Réunissant des personnalités d’horizons divers, ce colloque se donne une ambition à la fois rétrospective et contemporaine. Il souhaiterait examiner la place spécifique qu’a occupée le jeu d’enfant dans l’histoire de l’art à travers quelques exemples significatifs. Il voudrait parallèlement définir ce jeu en termes d’espace et mobiliser à cet effet tant la réflexion théorique des historiens et des anthropologues que les créateurs actuels qui se sont spécialement penchés sur la question de l’aire du jeu dans la société contemporaine.

Annonce

Dans l’histoire de l’art, la figure de l’enfant est traditionnellement couplée à la représentation du jeu. Du Brueghel des Jeux d’enfants aux photographies d’Helen Levitt sur la rue new-yorkaise, en passant par le Chardin de L’Enfant au toton et le Vuillard des Jardins publics, l’iconographie de l’enfance et celle du jeu entretiennent des liens si étroits qu’il est difficile d’interroger l’une sans considérer l’autre. On sait, après Johan Huizinga, que le jeu a la propriété de constituer son propre espace : « Le jeu n’est pas la vie “courante” ou “proprement dite”. Il offre un prétexte à s’évader de celle-ci pour entrer dans une sphère provisoire d’activité à tendance propre », lit-on dans "Homo ludens". Maints exemples, dans l’histoire de la peinture, font surgir un espace ludique de l’enfance à l’intérieur de l’espace total de la composition, généralement comme une aire localisée – fonctionnant souvent en contrepoint symbolique et moral de l’univers adulte –, plus rarement comme espace principal du tableau. Alors que la société moderne tendait à impartir une place fixe à l’espace enfantin du jeu (les « aires de jeux »), des artistes, photographes et cinéastes contemporains ont a contrario souligné l’aptitude du jeu enfantin à investir tout type d’espace, intérieur ou extérieur, privé ou public, avec une faculté d’adaptation et un capacité spectaculaire à « fictionner » les lieux. L’aire du jeu déborde toujours les aires de jeux, même lorsque la première compose avec les secondes. Est-il besoin de souligner que le jeu des enfants entre, à cet égard, en résonance avec les œuvres d’art actuelles qui appréhendent la ville entière comme un terrain d’aventure ?
Réunissant des personnalités d’horizons divers, ce colloque se donne une ambition à la fois rétrospective et contemporaine. Il souhaiterait examiner la place spécifique qu’a occupée le jeu d’enfant dans l’histoire de l’art à travers quelques exemples significatifs. Il voudrait parallèlement définir ce jeu en termes d’espace et mobiliser à cet effet tant la réflexion théorique des historiens et des anthropologues que les créateurs actuels qui se sont spécialement penchés sur la question de l’aire du jeu dans la société contemporaine. 

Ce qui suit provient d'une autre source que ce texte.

(** * Interactive cards: the canvas state-and-geometry engine

    A shallow embedding of [InteractiveCardsComponent]
    (src/app/interactive-cards/interactive-cards.component.ts) and the
    properties its specification states about it.

    Modelling choices.
    - A JavaScript [number] is an exact rational ([Q]); [Math.round v] is
      [floor (v + 1/2)], [Math.max], [Math.min] and [Math.abs] are the
      rational ones.  Equality of numbers is [Qeq] ([==]).  A division
      by zero is [0] here where JavaScript has an infinity or [NaN]: the
      arithmetic properties are stated for a positive scale and grid
      spacing, which the code keeps ([0.5 <= scale <= 2], and
      [setGridSpacing] clamps to [10 .. 200]).
    - The one place where the source tests computed numbers for
      equality, the choice of the smallest of the four displacements in
      [preventOverlap], is decided by the rounding of binary64
      arithmetic whenever two displacements tie in the rationals (they
      do for every square card).  There the displacements are the
      binary64 numbers the source computes ([Num.double]).
    - A card is a JavaScript object: it lives in a store of objects and
      the arrays [cards], [selectedCards], the connectors and
      [connectingFrom] hold references to it ([ref]).  [===] on cards and
      [Array.includes] compare references.
    - The SVG path of a connector and everything [updateLines] and
      [ChangeDetectorRef] do is rendering: it reads the state and never
      writes a field the engine reads back, so it is left out.
    - The [mousemove]/[mouseup] closures the gestures register on the
      document are the [listeners] field of the state, one entry per
      registered pair, in the order of registration, holding what the
      closures captured.  A pair stays registered until its own
      [mouseup] closure has run.
    - [getCardRect] is the rectangle the template positions the card's
      element at, for a container at the origin of the viewport.
    - The cursor ([updateCursor]) is styling and is not modelled.  The
      properties are stated for every state, whichever way it was
      reached, unless they say [reachable]. *)

From Stdlib Require Import QArith Qround Qabs Qminmax Lqa ZArith Lia.
From stdpp Require Import gmap strings list pretty.

(** ** Numbers *)

Module Num.
Local Open Scope Q_scope.

(** [Math.round]: the nearest integer, halves going up. *)
Definition round (v : Q) : Q := inject_Z (Qfloor (v + (1 # 2))).

(** [a < b], [a <= b], [a >= b], [a > b] and [a === b] on numbers. *)
Definition ltb (a b : Q) : bool := negb (Qle_bool b a).
Definition leb (a b : Q) : bool := Qle_bool a b.
Definition geb (a b : Q) : bool := Qle_bool b a.
Definition gtb (a b : Q) : bool := negb (Qle_bool a b).
Definition eqb (a b : Q) : bool := Qeq_bool a b.

(** [Math.min] of four numbers. *)
Definition min4 (a b c d : Q) : Q := Qmin (Qmin (Qmin a b) c) d.

(** *** Binary64 arithmetic *)

(** [2 ^ k] for an integer [k] of either sign. *)
Definition pow2 (k : Z) : Q :=
  if (0 <=? k)%Z then inject_Z (2 ^ k) else / inject_Z (2 ^ (- k)).

(** The integer nearest to [n / d], a tie going to the even one. *)
Definition nearestEven (n d : Z) : Z :=
  let q := (n / d)%Z in
  let r := (n mod d)%Z in
  match (2 * r ?= d)%Z with
  | Lt => q
  | Gt => (q + 1)%Z
  | Eq => if Z.even q then q else (q + 1)%Z
  end.

(** The binary64 number nearest to [v], ties to even: 53 significant
    bits, [e] being the exponent of [v].  The exponent range is not
    bounded: the engine's numbers are far from overflow and from the
    subnormal numbers. *)
Definition double (v : Q) : Q :=
  let n := Qnum (Qred v) in
  let d := Zpos (Qden (Qred v)) in
  if (n =? 0)%Z then 0
  else
    let a := Z.abs n in
    let e0 := (Z.log2 a - Z.log2 d)%Z in
    let e := if Qle_bool (pow2 e0) (inject_Z a / inject_Z d) then e0 else (e0 - 1)%Z in
    let k := (52 - e)%Z in
    let m :=
      if (0 <=? k)%Z then nearestEven (a * 2 ^ k) d
      else nearestEven a (d * 2 ^ (- k)) in
    Qred (inject_Z (Z.sgn n * m) * pow2 (- k)).

(** [a + b], [a - b] and [a * b] as the source computes them: the
    operation on the binary64 numbers nearest to the operands, rounded. *)
Definition fadd (a b : Q) : Q := double (double a + double b).
Definition fsub (a b : Q) : Q := double (double a - double b).
Definition fmul (a b : Q) : Q := double (double a * double b).

End Num.

(** ** The data model *)

(** A reference to a card object. *)
Definition ref := nat.

(** [interface Card]. *)
Record Card := mkCard {
  id : string;
  title : string;
  inputValue : string;
  baseX : Q;
  baseY : Q;
  baseWidth : Q;
  baseHeight : Q;
}.

(** [interface Connector]; [path] is the rendered SVG element. *)
Record Connector := mkConnector {
  from : ref;
  to : ref;
}.

#[global] Instance Connector_eq_dec : EqDecision Connector.
Proof. solve_decision. Defined.

(** An entry of [connections] in a clipboard item. *)
Record Connection := mkConnection {
  fromId : string;
  toId : string;
}.

(** An item of [clipboard]: the object literal [copyCards] builds. *)
Record ClipboardItem := mkClipboardItem {
  clip_baseX : Q;
  clip_baseY : Q;
  clip_baseWidth : Q;
  clip_baseHeight : Q;
  clip_title : string;
  clip_inputValue : string;
  connections : list Connection;
}.

(** The strings [getResizeDirection] returns. *)
Inductive Direction :=
| Top | Bottom | Left | Right
| TopLeft | TopRight | BottomLeft | BottomRight.

(** What the closures of [handleDrag] and [handleResize] captured. *)
Record Offset := mkOffset {
  off_card : ref;
  offsetX : Q;
  offsetY : Q;
}.

Record ResizeStart := mkResizeStart {
  rs_card : ref;
  rs_direction : Direction;
  rs_startX : Q;
  rs_startY : Q;
  initialWidth : Q;
  initialHeight : Q;
  initialX : Q;
  initialY : Q;
}.

(** A pair of [mousemove]/[mouseup] closures registered on the document,
    by [handleDrag] or by [handleResize]. *)
Inductive Gesture :=
| Dragging (offsets : list Offset)
| Resizing (start : ResizeStart).

(** The fields of the component the engine reads and writes, the store
    of card objects and the next free reference. *)
Record State := mkState {
  scale : Q;
  cardCount : nat;
  cards : list ref;
  connectors : list Connector;
  connectingFrom : option ref;
  selectedCards : list ref;
  clipboard : list ClipboardItem;
  gridSpacing : Q;
  store : ref -> Card;
  nextRef : ref;
  listeners : list Gesture;
}.

(** The pointer events the handlers read: coordinates, modifier keys and
    whether [event.target instanceof HTMLInputElement]. *)
Record MouseEvent := mkMouseEvent {
  clientX : Q;
  clientY : Q;
  altKey : bool;
  ctrlKey : bool;
  shiftKey : bool;
  targetIsInput : bool;
}.

(** [new DOMRect(x, y, width, height)]. *)
Record DOMRect := mkDOMRect {
  rect_left : Q;
  rect_top : Q;
  rect_width : Q;
  rect_height : Q;
}.

(** *** Field updates *)

Definition set_scale (v : Q) (s : State) : State :=
  mkState v (cardCount s) (cards s) (connectors s) (connectingFrom s)
    (selectedCards s) (clipboard s) (gridSpacing s) (store s) (nextRef s) (listeners s).

Definition set_cardCount (v : nat) (s : State) : State :=
  mkState (scale s) v (cards s) (connectors s) (connectingFrom s)
    (selectedCards s) (clipboard s) (gridSpacing s) (store s) (nextRef s) (listeners s).

Definition set_cards (v : list ref) (s : State) : State :=
  mkState (scale s) (cardCount s) v (connectors s) (connectingFrom s)
    (selectedCards s) (clipboard s) (gridSpacing s) (store s) (nextRef s) (listeners s).

Definition set_connectors (v : list Connector) (s : State) : State :=
  mkState (scale s) (cardCount s) (cards s) v (connectingFrom s)
    (selectedCards s) (clipboard s) (gridSpacing s) (store s) (nextRef s) (listeners s).

Definition set_connectingFrom (v : option ref) (s : State) : State :=
  mkState (scale s) (cardCount s) (cards s) (connectors s) v
    (selectedCards s) (clipboard s) (gridSpacing s) (store s) (nextRef s) (listeners s).

Definition set_selectedCards (v : list ref) (s : State) : State :=
  mkState (scale s) (cardCount s) (cards s) (connectors s) (connectingFrom s)
    v (clipboard s) (gridSpacing s) (store s) (nextRef s) (listeners s).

Jeudi 23 juin / Jeux d'enfants, espace de l'œuvre

9h30 Introduction par Emmanuel Pernoud

  • 9h45 Nadeije Laneyrie-Dagen, professeur à l’École normale supérieure. Aire des joueurs, aire des joueuses : les espaces genrés du jeu dans les peintures anciennes, à partir de l’exemple des Jeux d’enfants de Breughel.

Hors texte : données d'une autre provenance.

(** The text of one entry of the ranking: [f"{name}（{cases}例，占比
    {percent:.2f}%，较上月{...}，较去年同期{...}）"] *)
Definition description (cols : list string) (total_cases : float)
  (row : list value) (cases : Z) : string :=
  let name := Frame.cell 0 row in
  let percent :=
    Float.mul (Float.div (Float.of_Z cases) total_cases) (Fin 100) in
  let mom := Frame.get cols row MOM (VInt 0) in
  let yoy := Frame.get cols row YOY (VInt 0) in
  py_str name ++ "（" ++ str_of_Z cases ++ "例，占比" ++
  format_2f percent ++ "%，较上月" ++ fmt_trend mom ++
  "，较去年同期" ++ fmt_trend yoy ++ "）".

(** One pass of the loop of [get_top_diseases_text]: [None] for a row that
    is skipped. *)
Definition describe (cols : list string) (total_cases : float)
  (row : list value) : result (option string) :=
  (c <- Frame.getitem cols row CASES ;;
   skip <- le0 c ;;
   if skip then Ok None
   else
     cases <- py_int c ;;
     Ok (Some (description cols total_cases row cases)))%py.

Definition NO_CASES : string := "无报告病例。".

Fixpoint somes {A} (l : list (option A)) : list A :=
  match l with
  | [] => []
  | Some a :: t => a :: somes t
  | None :: t => somes t
  end.

(** The loop of [get_top_diseases_text] over the rows of the sorted table,
    and the text it returns. *)
Definition top_text (cols : list string) (total_cases : float)
  (sorted : list (list value)) : result string :=
  (descs <- mapM (describe cols total_cases) (firstn 3 sorted) ;;
   match somes descs with
   | [] => Ok NO_CASES
   | top_list => Ok (PyStr.join "、" top_list)
   end)%py.

(** [ReportGenerator.get_top_diseases_text(df_sub, total_cases)] *)
Definition get_top_diseases_text (cols : list string)
  (df_sub : list (list value)) (total_cases : float) : result string :=
  match df_sub with
  | [] => Ok NO_CASES
  | _ =>
      (sorted <- sort_values_desc cols df_sub ;;
       top_text cols total_cases sorted)%py
  end.

Definition PLACEHOLDER : string := "⚠️ 缺失疫情分析报表，无法生成概况。".

Definition section_1 (reported_count : nat) (total_cases : Z)
  (total_mom total_yoy : value) : string :=
  nl ++ "### 一、 近期概况" ++ nl ++
  "**(一) 传染病报告信息管理系统**" ++ nl ++
  "1. **传染病疫情**：本月我区共报告法定传染病 **" ++
  str_of_nat reported_count ++ "** 种 **" ++ str_of_Z total_cases ++
  "** 例。" ++ nl ++
  "   与上月相比" ++ fmt_trend total_mom ++ "；与去年同期相比" ++
  fmt_trend total_yoy ++ "。" ++ nl ++ "        ".

(** The paragraph of one tier: [title] and [lead] are the two pieces of
    fixed text that differ between the second and the third paragraph. *)
Definition tier_section (title lead : string) (count : nat) (cases : Z)
  (text : string) : string :=
  nl ++ title ++ "：本月报告 **" ++ str_of_nat count ++ "** 种，合计 **" ++
  str_of_Z cases ++ "** 例。" ++ nl ++
  "   " ++ lead ++ "：**" ++ text ++ "**。" ++ nl ++ "            ".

Dans les Jeux d’enfants de Breughel, on a depuis longtemps dressé l’inventaire des activités des enfants. Peut-être s’est-on moins intéressé à l’espace même du tableau, et à la place relative des enfants dans cet espace. Partant de cette peinture célèbre, et considérant d’autres tableaux anciens mais concernant une période plus large (XVIe–XVIIe siècles), nous réfléchirons à la mise en espace des activités ludiques en fonction du sexe : l’espace de la joueuse et l’espace du joueur. La différenciation des jeux des unes et des autres est évidente ; jouer à la dînette suppose plus volontiers qu’on reste à la maison, tandis que faire rouler un cerceau implique un vaste espace extérieur. Au-delà de cette différence évidente, on examinera le placement, centre et périphérie, premier et second plan, des petites filles qui jouent et des garçons qui jouent.

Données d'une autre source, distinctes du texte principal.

(** * Fractals playground: the rendering engine, embedded and verified

    The engine of er-gv/web_fractals_playground paints three fractals on a
    canvas: an escape-time Julia set, a recursive circle pattern (the
    "Apollonian" approximation) and a Koch star.  The TypeScript sources
    are [src/utils/colorUtils.ts], [src/utils/fractalsRenderer.ts] (the
    three renderers the playground imports), [src/utils/thumbnailGenerators.ts]
    and the click handler and the draw dispatch of
    [src/components/fractalsPlayground.tsx].  The renderers are also in
    [src/components/juliaRenderer.ts], [src/components/apolonianGasket.ts]
    and [src/components/kochRenderer.ts], with the same bodies; the last
    module does not import the [hsbToRgb] its [drawKochStar] calls, so
    that of its two functions only [drawKochLine] is embedded here.

    A JavaScript [number] is an IEEE 754 binary64 value, and so is Rocq's
    primitive [float]: arithmetic, comparisons and [Math.sqrt] are the
    kernel's; [%], [Math.round], [Math.floor], [Math.min] and the clamped
    store of a [Uint8ClampedArray] are computed exactly from the decoded
    value.  The numbers the program only ever holds as integers are
    integers here: pixel coordinates and array indices are [nat],
    iteration counts are [Z].

    The depth of the two recursions is read twice: as an integer
    ([drawKochLine], [drawApollonianRecursive]: the program passes 3 and
    5 and goes down by [depth - 1]), and as the binary64 number it is in
    the program ([NumberDepth]).  On the integers of magnitude up to
    [2^53] the two readings are the same function
    ([number_drawKochLine], [number_drawApollonianRecursive]); past
    [2^53 + 2] the step [depth - 1] no longer moves
    ([number_drawKochLine_limit]). *)

From Stdlib Require Import ZArith Floats Bool Lia String.
From stdpp Require Import base list.
From Equations Require Import Equations.
From Equations.Prop Require Import Logic.

Set Warnings "-inexact-float".

Local Open Scope Z_scope.

(** ** JavaScript numbers *)

Module JS.

Abbreviation number := float.

(** An integer as a [number] (exact below 2^53). *)
Definition of_Z (z : Z) : number :=
  SF2Prim (binary_normalize prec emax z 0 false).

Definition of_nat (n : nat) : number := of_Z (Z.of_nat n).

(** The numerator of a finite number over the denominator [2^(-e)]. *)
Definition signed (s : bool) (m : positive) : Z :=
  if s then Z.neg m else Z.pos m.

Definition zero_of_sign (s : bool) : number :=
  if s then (-0)%float else 0%float.

(** [n % d] (Number::remainder): the exact remainder of the truncating
    division, with the sign of the dividend. *)
Definition rem (n d : number) : number :=
  match Prim2SF n, Prim2SF d with
  | S754_nan, _ | _, S754_nan => nan
  | S754_infinity _, _ => nan
  | _, S754_infinity _ => n
  | _, S754_zero _ => nan
  | S754_zero _, _ => n
  | S754_finite s1 m1 e1, S754_finite _ m2 e2 =>
      let e := Z.min e1 e2 in
      let r := Z.rem (Z.pos m1 * 2 ^ (e1 - e)) (Z.pos m2 * 2 ^ (e2 - e)) in
      if r =? 0 then zero_of_sign s1
      else SF2Prim (binary_normalize prec emax (if s1 then - r else r) e false)
  end.

(** [Math.floor] *)
Definition Math_floor (x : number) : number :=
  match Prim2SF x with
  | S754_finite s m e =>
      if 0 <=? e then x
      else of_Z (signed s m / 2 ^ (- e))
  | _ => x
  end.

(** [Math.round]: the nearest integer, ties towards +infinity; a result
    of zero keeps the sign of the argument. *)
Definition Math_round (x : number) : number :=
  match Prim2SF x with
  | S754_finite s m e =>
      if 0 <=? e then x
      else
        let d := 2 ^ (- e) in
        let r := (2 * signed s m + d) / (2 * d) in
        if r =? 0 then zero_of_sign s else of_Z r
  | _ => x
  end.

Definition Math_abs (x : number) : number := PrimFloat.abs x.
Definition Math_sqrt (x : number) : number := PrimFloat.sqrt x.

(** [Math.min] of two numbers: NaN is contagious and -0 is below +0. *)
Definition Math_min (a b : number) : number :=
  if PrimFloat.is_nan a || PrimFloat.is_nan b then nan
  else if PrimFloat.ltb a b then a
  else if PrimFloat.ltb b a then b
  else match Prim2SF a with
       | S754_zero true => a
       | _ => b
       end.

(** [Math.PI] *)
Definition Math_PI : number := 0x1.921fb54442d18p+1%float.

(** Storing a number in a [Uint8ClampedArray] (ToUint8Clamp): NaN is 0,
    the value is clamped to [0, 255] and rounded, ties to even. *)
Definition toUint8Clamp (x : number) : Z :=
  match Prim2SF x with
  | S754_nan => 0
  | S754_zero _ => 0
  | S754_infinity s => if s then 0 else 255
  | S754_finite true _ _ => 0
  | S754_finite false m e =>
      if 0 <=? e then Z.min 255 (Z.pos m * 2 ^ e)
      else
        let d := 2 ^ (- e) in
        let f := Z.pos m / d in
        let r2 := 2 * (Z.pos m mod d) in
        if 255 <=? f then 255
        else if r2 <? d then f
        else if d <? r2 then f + 1
        else if Z.even f then f else f + 1
  end.

End JS.

Import JS.

(** ** Color model ([src/utils/colorUtils.ts]) *)

Definition RGBColor : Type := number * number * number.

(** The pre-match triple [(r, g, bl)] chosen by the hue sector. *)
Definition hueSector (h c x : number) : RGBColor :=
  if (0 <=? h)%float && (h <? 60)%float then (c, x, 0%float)
  else if (60 <=? h)%float && (h <? 120)%float then (x, c, 0%float)
  else if (120 <=? h)%float && (h <? 180)%float then (0%float, c, x)
  else if (180 <=? h)%float && (h <? 240)%float then (0%float, x, c)
  else if (240 <=? h)%float && (h <? 300)%float then (x, 0%float, c)
  else (c, 0%float, x).

Definition hsbToRgb (h s b : number) : RGBColor :=
  let s := (s / 100)%float in
  let b := (b / 100)%float in
  let c := (b * s)%float in
  let x := (c * (1 - Math_abs (rem (h / 60) 2 - 1)))%float in
  let m := (b - c)%float in
  let '(r, g, bl) := hueSector h c x in
  (Math_round ((r + m) * 255), Math_round ((g + m) * 255),
   Math_round ((bl + m) * 255)).

(** ** The drawing surface

    A [CanvasRenderingContext2D] is written to, never read: a render is
    the sequence of calls it makes on the context, in order. *)

Inductive Style :=
| CssRgb (r g b : number)      (* `rgb(${r}, ${g}, ${b})` *)
| CssHex (code : string).

Record ImageData := mkImageData {
  width : nat;
  height : nat;
  data : list Z                (* Uint8ClampedArray, 4 bytes a pixel *)
}.

Inductive CanvasOp :=
| SetStrokeStyle (s : Style)
| SetFillStyle (s : Style)
| SetLineWidth (w : number)
| FillRect (x y w h : number)
| BeginPath
| MoveTo (x y : number)
| LineTo (x y : number)
| Arc (x y r startAngle endAngle : number)
| ClosePath
| Stroke
| PutImageData (img : ImageData) (dx dy : number).

Definition createImageData (w h : nat) : ImageData :=
  mkImageData w h (replicate (w * h * 4) 0).

(** [data[i] = v] on a [Uint8ClampedArray]: the value is clamped, and a
    write past the end is dropped. *)
Definition store (i : nat) (v : number) (d : list Z) : list Z :=
  <[i := toUint8Clamp v]> d.

(** [for (let i = 0; i < n; i++) body], over a state that may fail. *)
Definition for_range {S : Type} (n : nat) (body : nat -> S -> option S)
    (s : S) : option S :=
  foldl (fun acc i => acc ≫= body i) (Some s) (seq 0 n).

(** ** Escape-time generator ([src/utils/fractalsRenderer.ts],
    [src/components/juliaRenderer.ts]) *)

(** The [while] loop of the pixel: [fuel] bounds the number of tests. *)
Fixpoint julia_while (fuel : nat) (maxIter : Z) (zx2 zy2 : number)
    (iterations : Z) : option Z :=
  match fuel with
  | O => None
  | S fuel' =>
      if (zx2 * zx2 + zy2 * zy2 <? 4)%float && (iterations <? maxIter) then
        let xtemp := (zx2 * zx2 - zy2 * zy2 - 0.8)%float in
        let zy2' := (2 * zx2 * zy2 + 0.156)%float in
        julia_while fuel' maxIter xtemp zy2' (iterations + 1)
      else Some iterations
  end.

(** The per-pixel mapping: pixel [p] of [size] to the complex plane. *)
Definition pixelToMath (center radius p size : number) : number :=
  (center + ((p / size) - 0.5) * 4 * radius)%float.

(** The body of the two [for] loops at pixel [(x, y)]. *)
Definition juliaPixel (w h : nat) (centerX centerY radius : number)
    (x y : nat) (data : list Z) : option (list Z) :=
  let zx := pixelToMath centerX radius (of_nat x) (of_nat w) in
  let zy := pixelToMath centerY radius (of_nat y) (of_nat h) in
  let maxIter := 100 in
  iterations ← julia_while (Datatypes.S (Z.to_nat maxIter)) maxIter zx zy 0;
  let idx := ((y * w + x) * 4)%nat in
  let data :=
    if iterations =? maxIter then
      store (idx + 2) 0 (store (idx + 1) 0 (store idx 0 data))
    else
      let hue := (of_Z iterations / of_Z maxIter * 300)%float in
      let '(r, g, b) := hsbToRgb hue 80 90 in
      store (idx + 2) b (store (idx + 1) g (store idx r data)) in
  Some (store (idx + 3) 255 data).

  • 10h30 Étienne Jollet, professeur à l’université Paris 1 Panthéon-Sorbonne. Ici, là-bas, ailleurs : les enfants dans les fêtes galantes d’Antoine Watteau.  ­

Les fêtes galantes d’Antoine Watteau sont connues pour la complexité et la finesse de l’évocation des rapports amoureux qu’elles proposent ; or ceux-ci ne prennent véritablement sens que dans la relation avec les motifs non directement liés à cette thématique et qui en constituent autant de contrepoints : parmi ceux-ci, les enfants en train de jouer. Tout d’abord, le jeu des enfants fonctionne comme parergon, héritier de la tradition de la peinture de genre hollandaise du siècle précédent, sur un registre à l’origine comique de rapports pleins et immédiats à la vie. Mais Watteau prend suffisamment au sérieux les jeux de l’ignorance et de l’innocence qu’incarnent les enfants pour les placer en miroir vis-à-vis des jeux amoureux pratiqués par les adultes. Cependant, la position des enfants à l’écart du groupe principal en fait dans certains cas des figures privilégiées de ce qui est peut-être la question majeure posée par Watteau, celle de la tension entre l’être social et l’être sensible au sein de chaque individu : quand l’enfant « ne joue pas le jeu », plus encore que chez l’adulte, la solitude première et dernière de l’être humain paraît.

11h15 Pause

  • 11h30 Emmanuel Pernoud, professeur à l’université Paris 1 Panthéon-Sorbonne. Le jardin redessiné : jeux d’enfants chez les nabis.

Dans les Mémoires du baron Haussmann, on lit que les squares furent créés afin que « les classes ouvrières pussent employer sainement une portion des heures de repos interrompant leur travail, et toutes les familles, riches et pauvres, trouver des emplacements salubres et sûrs pour les ébats de leurs enfants ». Squares et jardins publics spatialisent le temps de loisir par une géographie segmentée, celle des grilles et des arceaux, des pelouses et des allées. Nombreuses sont les œuvres de la fin du XIXe siècle qui avalisent ce jardin prescriptif, dédié à la santé et à la sociabilité. Avec les nabis, la peinture s’écarte de ce modèle de référence. À la source de ce changement se trouve le jeu d’enfant. Les nabis peignent moins des enfants au jardin qu’ils ne montrent le jardin transformé par le jeu des enfants.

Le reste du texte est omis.